WORK REQUEST>
What you return should be the lines of the data containing "kSendFlags", each in full.

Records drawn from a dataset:
(* ===== verification/Signals.v ===== *)
(** * Signals

    [handle_signal], [g_shutdown] and [install_signal_handlers] of
    [src/main.cpp], the shutdown check, and the flags of [send]
    ([src/net/server.cpp]).  [Program.main] takes the shutdown flag from its
    kernel; here the flag is the program's, raised by its handler, and what is
    assumed is only which signals arrive, and when.  A signal that finds the
    default disposition kills the process. *)
From S2P Require Import Prelude Buffer Digits Inline Parser Stream Writer Keyspace Expire Commands.
From S2P Require Import Options Spec Refine Handlers Dispatch Linear Session Kernel Server Input ServerInv Events Main Program.

Inductive signal := SIGINT | SIGTERM | SIGPIPE.

#[export] Instance signal_eq_dec : EqDecision signal.
Proof. solve_decision. Defined.

(** A handler acts on the one variable the handlers share, a [sig_atomic_t]. *)
Inductive Disposition := SIG_DFL | SIG_IGN | Handler (h : Z → Z).

Record Process := mkProcess {
  disposition : signal → Disposition;
  g_shutdown : Z;
}.

Definition handle_signal : Z → Z := λ _, 1.

(** [sigaction], and [signal]. *)
Definition sigaction (sig : signal) (d : Disposition) (p : Process) : Process :=
  mkProcess (λ x, if bool_decide (x = sig) then d else disposition p x) (g_shutdown p).

Definition install_signal_handlers (p : Process) : Process :=
  sigaction SIGPIPE SIG_IGN (sigaction SIGTERM (Handler handle_signal) (sigaction SIGINT (Handler handle_signal) p)).

(** The default action of all three is to terminate. *)
Definition deliver (sig : signal) (p : Process) : option Process :=
  match disposition p sig with
  | SIG_DFL => None
  | SIG_IGN => Some p
  | Handler h => Some (mkProcess (disposition p) (h (g_shutdown p)))
  end.

Fixpoint deliver_all (sigs : list signal) (p : Process) : option Process :=
  match sigs with
  | [] => Some p
  | sig :: sigs' => p' ← deliver sig p; deliver_all sigs' p'
  end.

(** Linux: the flag, and the error of writing to a peer that is gone, which
    raises SIGPIPE unless the flag is given. *)
Definition MSG_NOSIGNAL : Z := 16384.

Definition EPIPE : errno := EOTHER 32.

Definition kSendFlags : Z := MSG_NOSIGNAL.

Definition raised_by (a : Action) : list signal :=
  match a with
  | ASend _ _ (inl e) => if bool_decide (e = EPIPE) && (Z.land kSendFlags MSG_NOSIGNAL =? 0) then [SIGPIPE] else []
  | _ => []
  end.

Section Signals.
Context {KE : Kernel}.

(** [arrivals i]: what is delivered between the [i]-th system call and the
    one before; [inherited]: the dispositions the process was started with. *)
Context (arrivals : nat → list signal) (inherited : signal → Disposition).

Fixpoint process_after (i : nat) (t : Trace) (p : Process) : option Process :=
  p ← deliver_all (arrivals i) p;
  match t with
  | [] => Some p
  | a :: t' => p ← deliver_all (raised_by a) p; process_after (S i) t' p
  end.

(** From the first system call of [Server::start] on. *)
Definition process (t : Trace) : option Process :=
  process_after 0 t (install_signal_handlers (mkProcess inherited 0)).

(** The shutdown check, [g_shutdown != 0]. *)
Definition shutdown_check (t : Trace) : bool :=
  match process t with Some p => negb (g_shutdown p =? 0) | None => false end.

Definition signalled : Kernel := {|
  k_socket := k_socket; k_bind := k_bind; k_listen := k_listen; k_read := k_read; k_send := k_send;
  k_accept := k_accept; k_open := k_open; k_getfl := k_getfl; k_setfl := k_setfl; k_setopt := k_setopt;
  k_poll_add := k_poll_add; k_poll_mod := k_poll_mod; k_poll_del := k_poll_del; k_wait := k_wait;
  k_shutdown := shutdown_check;
|}.

Lemma signalled_ok retries : @kernel_ok KE retries → @kernel_ok signalled retries.
Proof. by intros []. Qed.

(** ** What the flag means *)
Definition prepared (p : Process) : Prop :=
  disposition p SIGINT = Handler handle_signal ∧ disposition p SIGTERM = Handler handle_signal ∧
  disposition p SIGPIPE = SIG_IGN.

Definition asks_to_stop (sigs : list signal) : Prop := SIGINT ∈ sigs ∨ SIGTERM ∈ sigs.

#[local] Instance asks_to_stop_dec sigs : Decision (asks_to_stop sigs).
Proof. unfold asks_to_stop. apply _. Defined.

Lemma install_prepared p : prepared (install_signal_handlers p).
Proof. done. Qed.

Lemma asks_nil : ¬ asks_to_stop [].
Proof. by intros [H|H]; apply not_elem_of_nil in H. Qed.

Lemma asks_cons sig sigs : asks_to_stop (sig :: sigs) ↔ sig ≠ SIGPIPE ∨ asks_to_stop sigs.
Proof. unfold asks_to_stop. rewrite !elem_of_cons. destruct sig; naive_solver. Qed.

Lemma deliver_all_prepared sigs p :
  prepared p → ∃ p', deliver_all sigs p = Some p' ∧ prepared p' ∧
    g_shutdown p' = if decide (asks_to_stop sigs) then 1 else g_shutdown p.
Proof.
  revert p. induction sigs as [|sig sigs IH]; intros p Hp.
  { exists p. split_and!; [done|done|]. by rewrite decide_False by apply asks_nil. }
  assert (∃ p1, deliver sig p = Some p1 ∧ prepared p1 ∧
    g_shutdown p1 = if decide (sig = SIGPIPE) then g_shutdown p else 1) as (p1 & H1 & Hp1 & Hg1).
  { destruct Hp as (E1 & E2 & E3). unfold deliver. destruct sig; rewrite ?E1, ?E2, ?E3; by eexists. }
  destruct (IH p1 Hp1) as (p2 & H2 & Hp2 & Hg2). exists p2. simpl. rewrite H1. split_and!; [done|done|].
  rewrite Hg2, Hg1. pose proof (asks_cons sig sigs). repeat case_decide; naive_solver.
Qed.

Lemma raised_by_nothing a : raised_by a = [].
Proof. destruct a as [| | | |fd p [e|n]| | | | | | | | | | |]; simpl; by rewrite ?andb_false_r. Qed.

(** A signal that asks to stop arrived before one of the calls [i .. i + n]. *)
Definition stop_asked (i n : nat) : Prop := ∃ j, (i ≤ j ≤ i + n)%nat ∧ asks_to_stop (arrivals j).

Lemma stop_asked_S i n : stop_asked i (S n) ↔ asks_to_stop (arrivals i) ∨ stop_asked (S i) n.
Proof.
  split.
  - intros (j & Hj & Ha). destruct (decide (j = i)) as [->|]; [by left|]. right. exists j. split; [lia|done].
  - intros [Ha|(j & Hj & Ha)]; [exists i|exists j]; (split; [lia|done]).
Qed.

Lemma process_after_prepared t : ∀ i p, prepared p →
  ∃ p', process_after i t p = Some p' ∧ (g_shutdown p' ≠ 0 ↔ g_shutdown p ≠ 0 ∨ stop_asked i (length t)).
Proof.
  induction t as [|a t IH]; intros i p Hp; destruct (deliver_all_prepared (arrivals i) p Hp) as (p1 & H1 & Hp1 & Hg1).
  - exists p1. simpl. rewrite H1. split; [done|]. rewrite Hg1. split.
    + case_decide; [|by left]. intros _. right. exists i. split; [lia|done].
    + intros [Hg|(j & Hj & Ha)]; [case_decide; [done|exact Hg]|].
      replace j with i in Ha by (simpl in Hj; lia). by rewrite decide_True.
  - destruct (IH (S i) p1 Hp1) as (p2 & H2 & Hg2). exists p2. simpl. rewrite H1. simpl. rewrite raised_by_nothing.
    split; [done|]. rewrite Hg2, stop_asked_S, Hg1. case_decide; naive_solver.
Qed.

Lemma process_alive t : ∃ p, process t = Some p ∧ (g_shutdown p ≠ 0 ↔ stop_asked 0 (length t)).
Proof.
  destruct (process_after_prepared t 0 _ (install_prepared (mkProcess inherited 0))) as (p & H1 & H2).
  exists p. split; [done|]. rewrite H2. naive_solver.
Qed.

Lemma shutdown_check_spec t : shutdown_check t = true ↔ stop_asked 0 (length t).
Proof.
  destruct (process_alive t) as (p & Hp & Hg). unfold shutdown_check. rewrite Hp, <-Hg.
  by rewrite negb_true_iff, Z.eqb_neq.
Qed.
End Signals.

(** ** The program under signals *)
Section Life.
Context {KE : Kernel} (retries : nat) (time : nat → Z).
Context (layout : nat → gset bytes → list (list bytes)).
Context (strerror : errno → bytes) (inet_pton : bytes → bool) (poller_valid : bool) (backend : bytes).
Context (arrivals : nat → list signal) (inherited : signal → Disposition).

Definition calls_of (o : Outcome) : Trace :=
  match o with Refused _ => [] | Exited _ _ s | Serving s => trace s end.

(** [None]: killed by a signal. *)
Definition main_signalled (args : list bytes) (random_device : Z) (n : nat) : option Outcome :=
  let o := @main (signalled arrivals inherited) retries time layout strerror inet_pton poller_valid backend
             args random_device n in
  match o with
  | Refused _ => Some o
  | _ => _ ← process arrivals inherited (calls_of o); Some o
  end.

Lemma main_survives args seed n : ∃ o, main_signalled args seed n = Some o ∧
  o = @main (signalled arrivals inherited) retries time layout strerror inet_pton poller_valid backend args seed n.
Proof.
  unfold main_signalled. set (o := main _ _ _ _ _ _ _ _ _ _). exists o.
  destruct (process_alive arrivals inherited (calls_of o)) as (p & Hp & _). rewrite Hp. by destruct o.
Qed.
End Life.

OUTPUT FOR THIS EXERCISE>
Definition kSendFlags : Z := MSG_NOSIGNAL.
  | ASend _ _ (inl e) => if bool_decide (e = EPIPE) && (Z.land kSendFlags MSG_NOSIGNAL =? 0) then [SIGPIPE] else []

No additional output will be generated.